REQUIRED WORK: Please give back word for word the lines of the material below between the line containing "apply filter_iff_Forall, Forall_forall." and the line containing "(** X5: when", inclusive.

═════ DATA

(** Added to a set, a list without duplicates leaves the set followed by
    its elements that are new. *)
Lemma setValues_NoDup_filter seen tags :
  NoDup tags -> setValues seen tags = seen ++ filter (fun t => t ∉ seen) tags.
Proof.
  intros Hnd. revert seen.
  induction Hnd as [|t tags Hnotin Hnd IH]; intros seen; simpl.
  - by rewrite app_nil_r.
  - rewrite filter_cons. destruct (includes seen t) eqn:Hseen.
    + apply includes_elem_of in Hseen. rewrite decide_False by tauto. apply IH.
    + apply includes_false in Hseen. rewrite decide_True by done.
      rewrite IH, <- app_assoc. simpl. do 2 f_equal.
      apply filter_iff_Forall, Forall_forall. intros x Hx.
      rewrite elem_of_app, list_elem_of_singleton.
      split; [tauto|]. intros Hnot [Hin|Heq]; [tauto|]. subst. tauto.
Qed.

(** X5: when neither photo has a duplicate tag, the tags of a vertical
    slide are the tags of its first photo, in their order, followed by the
    tags of the second photo that the first does not have, in their
    order. *)
Theorem createVerticalSlide_tags (photo1 photo2 : Photo.t) :
  NoDup (Photo.tags photo1) -> NoDup (Photo.tags photo2) ->
  Slide.tags (createVerticalSlide photo1 photo2)
  = Photo.tags photo1 ++ filter (fun t => t ∉ Photo.tags photo1) (Photo.tags photo2).
Proof.
  intros H1 H2. unfold createVerticalSlide. cbn [Slide.tags].
  rewrite app_nil_l, setValues_app.
  rewrite (setValues_NoDup_filter [] _ H1), app_nil_l.
  rewrite filter_all by (apply Forall_forall; intros t _; apply not_elem_of_nil).
  by apply setValues_NoDup_filter.
Qed.
(** * Encryption-Decryption-App: the transform core, embedded and verified

    The development follows the Python sources:
    - [src/ciphers/caesar.py]        (module [Caesar])
    - [src/ciphers/base64_mod.py]    (module [Base64Mod], over [Pybase64])
    - [src/utils/crypto_helpers.py]  (module [CryptoHelpers])

    Python values are modelled as follows.  A [str] is the list of its
    Unicode code points, a [bytes] object the list of its octets, both over
    [Z].  A call that can raise returns a [result]: either [Ok v] or
    [Raise e] where [e] records the exception class, its message and its
    [__cause__].  Python's [%] on integers is the floored modulo and, for a
    positive modulus, coincides with [Z.modulo]. *)

From Stdlib Require Import ZArith List Lia Bool String Ascii.
Import ListNotations.
Local Open Scope Z_scope.

(** ** The Python runtime, as far as the program uses it *)
Module Py.

(** Exception classes met in the program, with their base class. *)
Inductive exc_class : Type :=
| BaseException
| KeyboardInterrupt
| Exception
| LookupError
| IndexError
| ValueError
| BinasciiError
| UnicodeError
| UnicodeEncodeError
| UnicodeDecodeError.

Definition exc_class_eqb (a b : exc_class) : bool :=
  match a, b with
  | BaseException, BaseException | KeyboardInterrupt, KeyboardInterrupt
  | Exception, Exception | LookupError, LookupError
  | IndexError, IndexError | ValueError, ValueError
  | BinasciiError, BinasciiError | UnicodeError, UnicodeError
  | UnicodeEncodeError, UnicodeEncodeError
  | UnicodeDecodeError, UnicodeDecodeError => true
  | _, _ => false
  end.

Definition exc_base (c : exc_class) : option exc_class :=
  match c with
  | BaseException => None
  | KeyboardInterrupt => Some BaseException
  | Exception => Some BaseException
  | LookupError => Some Exception
  | IndexError => Some LookupError
  | ValueError => Some Exception
  | BinasciiError => Some ValueError
  | UnicodeError => Some ValueError
  | UnicodeEncodeError => Some UnicodeError
  | UnicodeDecodeError => Some UnicodeError
  end.

Fixpoint issubclass_upto (depth : nat) (c d : exc_class) : bool :=
  exc_class_eqb c d ||
  match depth with
  | O => false
  | S k => match exc_base c with
           | Some p => issubclass_upto k p d
           | None => false
           end
  end.

(** [issubclass c d]; the hierarchy above is four levels deep. *)
Definition issubclass (c d : exc_class) : bool := issubclass_upto 4 c d.

(** An exception instance: class, message, and [__cause__]. *)
Inductive exn : Type :=
| Exn (cls : exc_class) (msg : string)
| ExnFrom (cls : exc_class) (msg : string) (cause : exn).

Definition exn_class (e : exn) : exc_class :=
  match e with Exn c _ | ExnFrom c _ _ => c end.
Definition exn_msg (e : exn) : string :=
  match e with Exn _ m | ExnFrom _ m _ => m end.
Definition exn_cause (e : exn) : option exn :=
  match e with Exn _ _ => None | ExnFrom _ _ c => Some c end.

Inductive result (A : Type) : Type :=
| Ok (a : A)
| Raise (e : exn).
Arguments Ok {A} a.
Arguments Raise {A} e.

Definition bind {A B} (r : result A) (k : A -> result B) : result B :=
  match r with
  | Ok a => k a
  | Raise e => Raise e
  end.

Definition raise {A} (c : exc_class) (m : string) : result A :=
  Raise (Exn c m).

(** [try: body  except cls as exc: handler exc] *)
Definition try_except {A} (body : result A) (cls : exc_class)
    (handler : exn -> result A) : result A :=
  match body with
  | Ok a => Ok a
  | Raise e => if issubclass (exn_class e) cls then handler e else Raise e
  end.

(** [raise cls(msg) from exc] *)
Definition raise_from {A} (c : exc_class) (m : string) (exc : exn) : result A :=
  Raise (ExnFrom c m exc).

Definition is_ok {A} (r : result A) : bool :=
  match r with Ok _ => true | Raise _ => false end.

Definition str := list Z.
Definition bytes := list Z.

(** A [str] literal made of ASCII characters. *)
Definition lit (s : string) : str :=
  map (fun a => Z.of_N (N_of_ascii a)) (list_ascii_of_string s).

(** [[f(ch) for ch in s]], joined; the first exception raised by [f]
    propagates and ends the iteration. *)
Fixpoint join_map (f : Z -> result Z) (s : str) : result str :=
  match s with
  | [] => Ok []
  | ch :: rest =>
      bind (f ch) (fun y =>
      bind (join_map f rest) (fun ys => Ok (y :: ys)))
  end.

Fixpoint startswith (s prefix : str) : bool :=
  match prefix, s with
  | [], _ => true
  | _ :: _, [] => false
  | p :: prefix', c :: s' => (p =? c) && startswith s' prefix'
  end.

(** [hay.find(needle)], [None] standing for [-1]. *)
Fixpoint str_find (hay needle : str) : option Z :=
  if startswith hay needle then Some 0
  else match hay with
       | [] => None
       | _ :: hay' => option_map Z.succ (str_find hay' needle)
       end.

(** [needle in hay] *)
Definition str_contains (hay needle : str) : bool :=
  match str_find hay needle with Some _ => true | None => false end.

(** [hay.index(needle)] *)
Definition str_index (hay needle : str) : result Z :=
  match str_find hay needle with
  | Some i => Ok i
  | None => raise ValueError "substring not found"
  end.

══════════

TASK OUTPUT:
      apply filter_iff_Forall, Forall_forall. intros x Hx.
      rewrite elem_of_app, list_elem_of_singleton.
      split; [tauto|]. intros Hnot [Hin|Heq]; [tauto|]. subst. tauto.
Qed.

(** X5: when neither photo has a duplicate tag, the tags of a vertical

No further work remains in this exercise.